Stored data
☆ ☆ ☆ ☆ ☆

(** X14. [luaopen_bufflib] returns when [_G.string] is a table or nil, the
    names of the functions in it hold no zero byte, and (under Lua 5.1, when
    [_LOADED.bufflib] is no table) the global [bufflib] is nil or a table.
    Afterwards the metatable holds the eight functions of [metareg] and
    [bufflib_index] under [__index]; the library table holds the nine
    functions of [libreg] and [buffersize]; and for each function [f] the
    string table binds to a name, both tables hold under [s_] followed by
    that name one and the same new closure of [bufflib_stringop] over [f].
    What the metatable held under other names it still holds; the registry,
    the string table and the Buffers are as they were. *)
Theorem luaopen_registers L :
  (global_string L = None → string_isnil L = true) →
  (LUA_VERSION_NUM < 502 → loaded_bufflib L = None → global_bufflib L ≠ GOther) →
  (∀ name f, string_function L name = Some f → is_c_string name) →
  ∃ L' lib, luaopen_bufflib L = Ok tt L' ∧ loaded_bufflib L' = Some lib ∧
    (∀ k f, (k, f) ∈ metareg → metatable L' !! k = Some (VCFunction f)) ∧
    metatable L' !! "__index"%string = Some (VCFunction f_index) ∧
    (∀ k f, (k, f) ∈ libreg → lib !! k = Some (VCFunction f)) ∧
    lib !! "buffersize"%string = Some (VNumber (integer_tonumber LUAL_BUFFERSIZE)) ∧
    (∀ name f, string_function L name = Some f →
       ∃ x, heap L !! x = None ∧ heap L' !! x = Some (OClosure f_stringop f) ∧
            metatable L' !! (STRINGPREFIX +:+ name)%string = Some (VClosure x) ∧
            lib !! (STRINGPREFIX +:+ name)%string = Some (VClosure x)) ∧
    (∀ key, key ∉ metareg.*1 → key ≠ "__index"%string →
            String.prefix STRINGPREFIX key = false →
            metatable L' !! key = metatable L !! key) ∧
    registry L' = registry L ∧ global_string L' = global_string L ∧
    (∀ y, buffer L' y = buffer L y).
Proof.
  intros Hstring Hglobal Hnames.
  destruct metareg_names as [Hmnd Hmnames]. destruct libreg_names as [Hlnd Hlnames].
  set (mt := lua_setfield (luaL_setfuncs metareg (metatable L)) "__index"
               (VCFunction f_index)).
  assert (Hnew : ∃ t0, luaL_newlib_table (set_metatable mt L) = Ok t0 (set_metatable mt L)).
  { unfold luaL_newlib_table. destruct (LUA_VERSION_NUM <? 502) eqn:Hv; [|eauto].
    apply Z.ltb_lt in Hv. simpl loaded_bufflib. simpl global_bufflib.
    destruct (loaded_bufflib L) as [t|] eqn:Hl; [eauto|].
    specialize (Hglobal Hv eq_refl). destruct (global_bufflib L); [eauto..|done]. }
  destruct Hnew as [t0 Hnew].
  set (lib := lua_setfield (luaL_setfuncs libreg t0) "buffersize"
                (VNumber (integer_tonumber LUAL_BUFFERSIZE))).
  set (L0 := set_loaded_bufflib lib (set_metatable mt L)).
  assert (Hmeta : ∀ k f, (k, f) ∈ metareg → mt !! k = Some (VCFunction f)).
  { intros k f Hin. unfold mt. rewrite lua_setfield_insert by done.
    assert (Hk : k ∈ metareg.*1) by (apply list_elem_of_fmap; by exists (k, f)).
    rewrite lookup_insert_ne by (intros <-; by destruct (Hmnames _ Hk)).
    by apply luaL_setfuncs_in. }
  assert (Hindex : mt !! "__index"%string = Some (VCFunction f_index))
    by apply lookup_insert_eq.
  assert (Hlibreg : ∀ k f, (k, f) ∈ libreg → lib !! k = Some (VCFunction f)).
  { intros k f Hin. unfold lib. rewrite lua_setfield_insert by done.
    assert (Hk : k ∈ libreg.*1) by (apply list_elem_of_fmap; by exists (k, f)).
    rewrite lookup_insert_ne by (intros <-; by destruct (Hlnames _ Hk)).
    by apply luaL_setfuncs_in. }
  assert (Hsize : lib !! "buffersize"%string
                  = Some (VNumber (integer_tonumber LUAL_BUFFERSIZE)))
    by apply lookup_insert_eq.
  assert (Hother : ∀ key, key ∉ metareg.*1 → key ≠ "__index"%string →
                          mt !! key = metatable L !! key).
  { intros key Hk Hi. unfold mt. rewrite lua_setfield_insert by done.
    rewrite lookup_insert_ne by done. by apply luaL_setfuncs_other. }
  assert (Hrun : luaopen_bufflib L =
                 match global_string L with
                 | Some strtab => luaopen_loop (map_to_list strtab) L0
                 | None => if string_isnil L then Ok tt L0 else Undefined
                 end).
  { unfold luaopen_bufflib.
    unfold mbind at 1. unfold M_bind at 1. unfold get_state at 1.
    fold mt. cbv zeta.
    unfold mbind at 1. unfold M_bind at 1. unfold modify_state at 1.
    unfold mbind at 1. unfold M_bind at 1. rewrite Hnew. fold lib.
    unfold mbind, M_bind, modify_state, get_state. fold L0.
    change (global_string L0) with (global_string L).
    change (string_isnil L0) with (string_isnil L).
    destruct (global_string L); [done|]. by destruct (string_isnil L). }
  rewrite Hrun.
  destruct (global_string L) as [strtab|] eqn:Hstr.
  - destruct (luaopen_loop_spec (map_to_list strtab) L0 lib eq_refl
                (NoDup_fst_map_to_list strtab))
      as (L' & lib' & Hloop & Hlib' & Hreg & Hstr' & Hfr & Hmono & Hfresh & Hkeep & Hadd).
    { intros k v Hin%elem_of_map_to_list Hf. apply (Hnames k v).
      by eapply string_function_of_lookup. }
    exists L', lib'. split; [done|]. split; [done|].
    assert (Hplain : ∀ key, String.prefix STRINGPREFIX key = false →
              metatable L' !! key = mt !! key ∧ lib' !! key = lib !! key).
    { intros key Hkey. apply Hkeep. intros k v _ _ ->.
      by rewrite (proj1 (prefix_append k)) in Hkey. }
    split; [|split; [|split; [|split; [|split; [|split; [|split; [|split]]]]]]].
    + intros k f Hin.
      assert (Hk : k ∈ metareg.*1) by (apply list_elem_of_fmap; by exists (k, f)).
      rewrite (proj1 (Hplain k (proj1 (Hmnames _ Hk)))). by apply Hmeta.
    + by rewrite (proj1 (Hplain "__index"%string eq_refl)).
    + intros k f Hin.
      assert (Hk : k ∈ libreg.*1) by (apply list_elem_of_fmap; by exists (k, f)).
      rewrite (proj2 (Hplain k (proj1 (Hlnames _ Hk)))). by apply Hlibreg.
    + by rewrite (proj2 (Hplain "buffersize"%string eq_refl)).
    + intros name f (strtab' & Hs & Hname & Hf)%string_function_lookup.
      rewrite Hstr in Hs. injection Hs as <-.
      apply (Hadd name f); [|done]. by apply elem_of_map_to_list.
    + intros key Hk Hi Hp. rewrite (proj1 (Hplain key Hp)). by apply Hother.
    + done.
    + rewrite Hstr'. exact Hstr.
    + intros y. unfold buffer.
      destruct (heap L !! y) as [o|] eqn:Hy.
      * by rewrite (Hmono y o Hy).
      * destruct (Hfresh y Hy) as [->|[v ->]]; done.
  - rewrite (Hstring eq_refl). exists L0, lib. split; [done|]. split; [done|].
    do 4 (split; [done|]). split; [|split; [|done]].
    + intros name f (strtab' & Hs & _)%string_function_lookup. congruence.
    + intros key Hk Hi _. by apply Hother.
Qed.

☆ ☆ ☆ ☆ ☆

• _Work task_:
Return exactly what appears above, from the first line of the entries to the line with "assert (Hnew : ∃", inclusive.

• _Written solution_:
(** X14. [luaopen_bufflib] returns when [_G.string] is a table or nil, the
    names of the functions in it hold no zero byte, and (under Lua 5.1, when
    [_LOADED.bufflib] is no table) the global [bufflib] is nil or a table.
    Afterwards the metatable holds the eight functions of [metareg] and
    [bufflib_index] under [__index]; the library table holds the nine
    functions of [libreg] and [buffersize]; and for each function [f] the
    string table binds to a name, both tables hold under [s_] followed by
    that name one and the same new closure of [bufflib_stringop] over [f].
    What the metatable held under other names it still holds; the registry,
    the string table and the Buffers are as they were. *)
Theorem luaopen_registers L :
  (global_string L = None → string_isnil L = true) →
  (LUA_VERSION_NUM < 502 → loaded_bufflib L = None → global_bufflib L ≠ GOther) →
  (∀ name f, string_function L name = Some f → is_c_string name) →
  ∃ L' lib, luaopen_bufflib L = Ok tt L' ∧ loaded_bufflib L' = Some lib ∧
    (∀ k f, (k, f) ∈ metareg → metatable L' !! k = Some (VCFunction f)) ∧
    metatable L' !! "__index"%string = Some (VCFunction f_index) ∧
    (∀ k f, (k, f) ∈ libreg → lib !! k = Some (VCFunction f)) ∧
    lib !! "buffersize"%string = Some (VNumber (integer_tonumber LUAL_BUFFERSIZE)) ∧
    (∀ name f, string_function L name = Some f →
       ∃ x, heap L !! x = None ∧ heap L' !! x = Some (OClosure f_stringop f) ∧
            metatable L' !! (STRINGPREFIX +:+ name)%string = Some (VClosure x) ∧
            lib !! (STRINGPREFIX +:+ name)%string = Some (VClosure x)) ∧
    (∀ key, key ∉ metareg.*1 → key ≠ "__index"%string →
            String.prefix STRINGPREFIX key = false →
            metatable L' !! key = metatable L !! key) ∧
    registry L' = registry L ∧ global_string L' = global_string L ∧
    (∀ y, buffer L' y = buffer L y).
Proof.
  intros Hstring Hglobal Hnames.
  destruct metareg_names as [Hmnd Hmnames]. destruct libreg_names as [Hlnd Hlnames].
  set (mt := lua_setfield (luaL_setfuncs metareg (metatable L)) "__index"
               (VCFunction f_index)).
  assert (Hnew : ∃ t0, luaL_newlib_table (set_metatable mt L) = Ok t0 (set_metatable mt L)).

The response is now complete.